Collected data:
^^^^^^^^^^^^^^^^

(** * LinkedIn report exporter: the fetch, filter, sort and export pipeline

    A shallow embedding of [streamlit_app.py].  Python values decoded from
    JSON are an inductive type with dictionaries as finite maps; exceptions
    are explicit results; the HTTP calls thread a log of the requests
    issued.  Python [str] values are modelled as strings of code points
    below 256. *)

From Stdlib Require Import ZArith List Ascii String Bool Lia Floats.SpecFloat
  Numbers.DecimalString Sorting.Sorted.
From stdpp Require Import base option list strings gmap.

Set Warnings "-register-all".

Local Open Scope string_scope.
Local Open Scope Z_scope.

(** ** Python values *)

(** What [resp.json()] can produce: [None], booleans, integers, floats,
    strings, lists and string-keyed dictionaries. *)
Inductive value : Type :=
| VNone
| VBool (b : bool)
| VInt (n : Z)
| VFloat (f : spec_float)
| VStr (s : string)
| VList (l : list value)
| VDict (d : gmap string value).

(** The exceptions the program can meet; all are subclasses of
    [Exception].  [str(e)] is the carried message. *)
Inductive exn : Type :=
| RuntimeError (msg : string)
| AttributeError (msg : string)
| TypeError (msg : string)
| LibraryError (cls msg : string).

Definition exn_str (e : exn) : string :=
  match e with
  | RuntimeError m | AttributeError m | TypeError m | LibraryError _ m => m
  end.

(** A computation either returns or raises. *)
Inductive result (A : Type) : Type :=
| Ok (a : A)
| Raise (e : exn).
Arguments Ok {A} a.
Arguments Raise {A} e.

Definition rbind {A B} (m : result A) (k : A -> result B) : result B :=
  match m with
  | Ok a => k a
  | Raise e => Raise e
  end.

(** [try: body except Exception: handler] *)
Definition try_except {A} (body : result A) (handler : exn -> result A) : result A :=
  match body with
  | Ok a => Ok a
  | Raise e => handler e
  end.

Notation "'let*' x := m 'in' k" := (rbind m (fun x => k))
  (at level 10, x pattern, m at level 100, k at level 200).

(** Evaluate [f] on each element from left to right, stopping at the first
    exception (a list comprehension). *)
Fixpoint traverse {A B} (f : A -> result B) (l : list A) : result (list B) :=
  match l with
  | [] => Ok []
  | x :: xs => let* y := f x in let* ys := traverse f xs in Ok (y :: ys)
  end.

(** Truth value of a decoded JSON value ([not value], [if value]). *)
Definition truthy (v : value) : bool :=
  match v with
  | VNone => false
  | VBool b => b
  | VInt n => negb (n =? 0)
  | VFloat f => match f with S754_zero _ => false | _ => true end
  | VStr s => negb (String.eqb s EmptyString)
  | VList l => match l with [] => false | _ => true end
  | VDict d => negb (bool_decide (d = ∅))
  end.

Definition type_name (v : value) : string :=
  match v with
  | VNone => "NoneType"
  | VBool _ => "bool"
  | VInt _ => "int"
  | VFloat _ => "float"
  | VStr _ => "str"
  | VList _ => "list"
  | VDict _ => "dict"
  end.

Definition str_of_Z (n : Z) : string := NilZero.string_of_int (Z.to_int n).

(** [obj.get(key, default)]: only dictionaries have the method. *)
Definition py_get (obj : value) (key : string) (dflt : value) : result value :=
  match obj with
  | VDict d => Ok (default dflt (d !! key))
  | _ => Raise (AttributeError
                  ("'" +:+ type_name obj +:+ "' object has no attribute 'get'"))
  end.

(** ** Dates and timestamps *)

(** A [datetime]: the wall-clock reading in microseconds since
    0001-01-01T00:00:00, and the UTC offset in microseconds when the value is
    timezone-aware ([None] for a naive one). *)
Record datetime : Type := mkDatetime {
  wall : Z;
  utcoffset : option Z
}.

Definition datetime_min : datetime := mkDatetime 0 None.

Definition naive_aware_error : exn :=
  TypeError "can't compare offset-naive and offset-aware datetimes".

(** Ordering comparisons of two datetimes: by wall clock when both are
    naive, by instant when both are aware, [TypeError] when they are mixed. *)
Definition dt_compare (op : Z -> Z -> bool) (a b : datetime) : result bool :=
  match utcoffset a, utcoffset b with
  | None, None => Ok (op (wall a) (wall b))
  | Some oa, Some ob => Ok (op (wall a - oa) (wall b - ob))
  | _, _ => Raise naive_aware_error
  end.

Definition dt_lt : datetime -> datetime -> result bool := dt_compare Z.ltb.
Definition dt_le : datetime -> datetime -> result bool := dt_compare Z.leb.
Definition dt_gt : datetime -> datetime -> result bool := dt_compare Z.gtb.

(** [min(l)] on a non-empty list: keeps the first element unless a later
    one is strictly smaller. *)
Fixpoint py_min_from (best : datetime) (l : list datetime) : result datetime :=
  match l with
  | [] => Ok best
  | d :: ds => let* b := dt_lt d best in py_min_from (if b then d else best) ds
  end.

Definition py_min (l : list datetime) : result datetime :=
  match l with
  | [] => Raise (LibraryError "ValueError" "min() arg is an empty sequence")
  | d :: ds => py_min_from d ds
  end.

(** A calendar [date]. *)
Record date : Type := mkDate {
  year : Z;
  month : Z;
  day : Z
}.

Definition is_leap (y : Z) : bool :=
  (y mod 4 =? 0) && (negb (y mod 100 =? 0) || (y mod 400 =? 0)).

Definition days_before_year (y : Z) : Z :=
  let p := y - 1 in p * 365 + p / 4 - p / 100 + p / 400.

Definition days_in_month (y m : Z) : Z :=
  if m =? 2 then (if is_leap y then 29 else 28)
  else if (m =? 4) || (m =? 6) || (m =? 9) || (m =? 11) then 30
  else 31.

Definition days_before_month (y m : Z) : Z :=
  fold_right Z.add 0 (map (days_in_month y) (map Z.of_nat (seq 1 (Z.to_nat (m - 1))))).

Definition toordinal (d : date) : Z :=
  days_before_year (year d) + days_before_month (year d) (month d) + day d.

Definition us_per_day : Z := 86400000000.

(** [datetime.combine(d, datetime.min.time())] and
    [datetime.combine(d, datetime.max.time())]: both naive. *)
Definition combine_min (d : date) : datetime :=
  mkDatetime ((toordinal d - 1) * us_per_day) None.
Definition combine_max (d : date) : datetime :=
  mkDatetime ((toordinal d - 1) * us_per_day + (us_per_day - 1)) None.

Fixpoint zeros (n : nat) : string :=
  match n with
  | O => EmptyString
  | S k => String "0" (zeros k)
  end.

Definition zero_pad (width : nat) (s : string) : string :=
  zeros (width - String.length s) +:+ s.

(** [d.isoformat()] *)
Definition isoformat (d : date) : string :=
  zero_pad 4 (str_of_Z (year d)) +:+ "-" +:+ zero_pad 2 (str_of_Z (month d))
    +:+ "-" +:+ zero_pad 2 (str_of_Z (day d)).

(** ** Identifier extraction *)

(** The characters that end the captured segment: the complement of the
    class [[^\/?#]]. *)
Definition is_delim (c : ascii) : bool :=
  Ascii.eqb c "/" || Ascii.eqb c "?" || Ascii.eqb c "#".

(** [s] with the prefix [p] removed, when [s] starts with [p]. *)
Fixpoint strip_prefix (p s : string) : option string :=
  match p, s with
  | EmptyString, _ => Some s
  | String a p', String b s' => if Ascii.eqb a b then strip_prefix p' s' else None
  | String _ _, EmptyString => None
  end.

(** The longest prefix without delimiter: what the greedy [[^\/?#]+]
    consumes. *)
Fixpoint segment (s : string) : string :=
  match s with
  | EmptyString => EmptyString
  | String c r => if is_delim c then EmptyString else String c (segment r)
  end.

Definition profile_prefix : string := "linkedin.com/in/".

(** The pattern anchored at the start of [s]; the group must hold at least
    one character. *)
Definition match_here (s : string) : option string :=
  match strip_prefix profile_prefix s with
  | Some rest =>
      match segment rest with
      | EmptyString => None
      | seg => Some seg
      end
  | None => None
  end.

(** [re.search(r"linkedin\.com\/in\/([^\/?#]+)", s)]: the leftmost match,
    returned as its group 1. *)
Fixpoint re_search (s : string) : option string :=
  match match_here s with
  | Some g => Some g
  | None =>
      match s with
      | EmptyString => None
      | String _ r => re_search r
      end
  end.

(** [str.isspace] on a single character (code points below 256). *)
Definition is_space (c : ascii) : bool :=
  let n := Z.of_N (N_of_ascii c) in
  ((9 <=? n) && (n <=? 13)) || ((28 <=? n) && (n <=? 32)) || (n =? 133) || (n =? 160).

Fixpoint lstrip (s : string) : string :=
  match s with
  | EmptyString => EmptyString
  | String c r => if is_space c then lstrip r else s
  end.

Fixpoint rstrip (s : string) : string :=
  match s with
  | EmptyString => EmptyString
  | String c r =>
      match rstrip r with
      | EmptyString => if is_space c then EmptyString else String c EmptyString
      | r' => String c r'
      end
  end.

(** [s.strip()] *)
Definition strip (s : string) : string := rstrip (lstrip s).

Definition extract_username (linkedin_url : string) : string :=
  match re_search linkedin_url with
  | Some g => g
  | None => strip linkedin_url
  end.


(** ** The external actor *)

Definition APIFY_ACTOR_ENDPOINT : string :=
  "https://api.apify.com/v2/acts/apimaestro~linkedin-profile-posts/run-sync-get-dataset-items".

(** What [requests.post] is called with. *)
Record request : Type := mkRequest {
  req_url : string;
  req_username : string;
  req_limit : Z;
  req_total_posts : Z;
  req_timeout : Z
}.

(** What it answers: the status, the body as text, and the body as
    [resp.json()] decodes it (decoding raises on a body that is not JSON). *)
Record response : Type := mkResponse {
  status_code : Z;
  text : string;
  json : result value
}.

(** [resp.ok]: the status is not a client or server error. *)
Definition resp_ok (r : response) : bool :=
  negb ((400 <=? status_code r) && (status_code r <? 600)).

(** Computations that issue HTTP requests thread the log of the requests
    issued so far; the log survives an exception. *)
Definition io (A : Type) : Type := list request -> result A * list request.

Definition io_ret {A} (a : A) : io A := fun log => (Ok a, log).
Definition io_raise {A} (e : exn) : io A := fun log => (Raise e, log).
Definition io_lift {A} (r : result A) : io A := fun log => (r, log).
Definition io_bind {A B} (m : io A) (k : A -> io B) : io B :=
  fun log =>
    match m log with
    | (Ok a, log') => k a log'
    | (Raise e, log') => (Raise e, log')
    end.

Notation "'let!' x := m 'in' k" := (io_bind m (fun x => k))
  (at level 10, x pattern, m at level 100, k at level 200).

(** ** Interface events *)

Inductive ui_event : Type :=
| StError (msg : string)
| StStop
| StSpinner (msg : string)
| StSuccess (msg : string)
| StDownloadButton (label : string) (data : list Byte.byte) (file_name mime : string)
| StJson (posts : list value).

Definition is_download (e : ui_event) : bool :=
  match e with
  | StDownloadButton _ _ _ _ => true
  | _ => false
  end.

(** ** Tabular export: pure parts *)

Definition headers : list string :=
  [ "Post Date"; "posted_at/relative"; "url"; "Post Type"; "Post Content";
    "total reactions"; "like"; "support"; "love"; "insightful"; "celebrate";
    "comments"; "reposts"; "funny"; "Media Type" ].

(** [s.split(sep)] for a one-character separator. *)
Fixpoint split_on (sep : ascii) (s : string) : list string :=
  match s with
  | EmptyString => [EmptyString]
  | String c r =>
      if Ascii.eqb c sep then EmptyString :: split_on sep r
      else match split_on sep r with
           | [] => [String c EmptyString]
           | w :: ws => String c w :: ws
           end
  end.

(** The loop of [get_path] over the parts of the path. *)
Fixpoint get_path_parts (cur : value) (parts : list string) : value :=
  match parts with
  | [] => cur
  | part :: rest =>
      match cur with
      | VDict d =>
          match d !! part with
          | Some v => get_path_parts v rest
          | None => VStr EmptyString
          end
      | _ => VStr EmptyString
      end
  end.

Definition get_path (obj : value) (path : string) : value :=
  get_path_parts obj (split_on "." path).

Definition post_row (p : value) : result (list value) :=
  let c1 := get_path p "posted_at.date" in
  let c2 := get_path p "posted_at.relative" in
  let* c3 := py_get p "url" (VStr EmptyString) in
  let* c4 := py_get p "post_type" (VStr EmptyString) in
  let* c5 := py_get p "text" (VStr EmptyString) in
  Ok [ c1; c2; c3; c4; c5;
       get_path p "stats.total_reactions";
       get_path p "stats.like";
       get_path p "stats.support";
       get_path p "stats.love";
       get_path p "stats.insight";
       get_path p "stats.celebrate";
       get_path p "stats.comments";
       get_path p "stats.reposts";
       get_path p "stats.funny";
       get_path p "media.type" ].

^^^^^^^^^^^^^^^^

Exercise prompt: Which lines in the records contain the word "group"? Copy each one.

Response area:
(** The pattern anchored at the start of [s]; the group must hold at least
    returned as its group 1. *)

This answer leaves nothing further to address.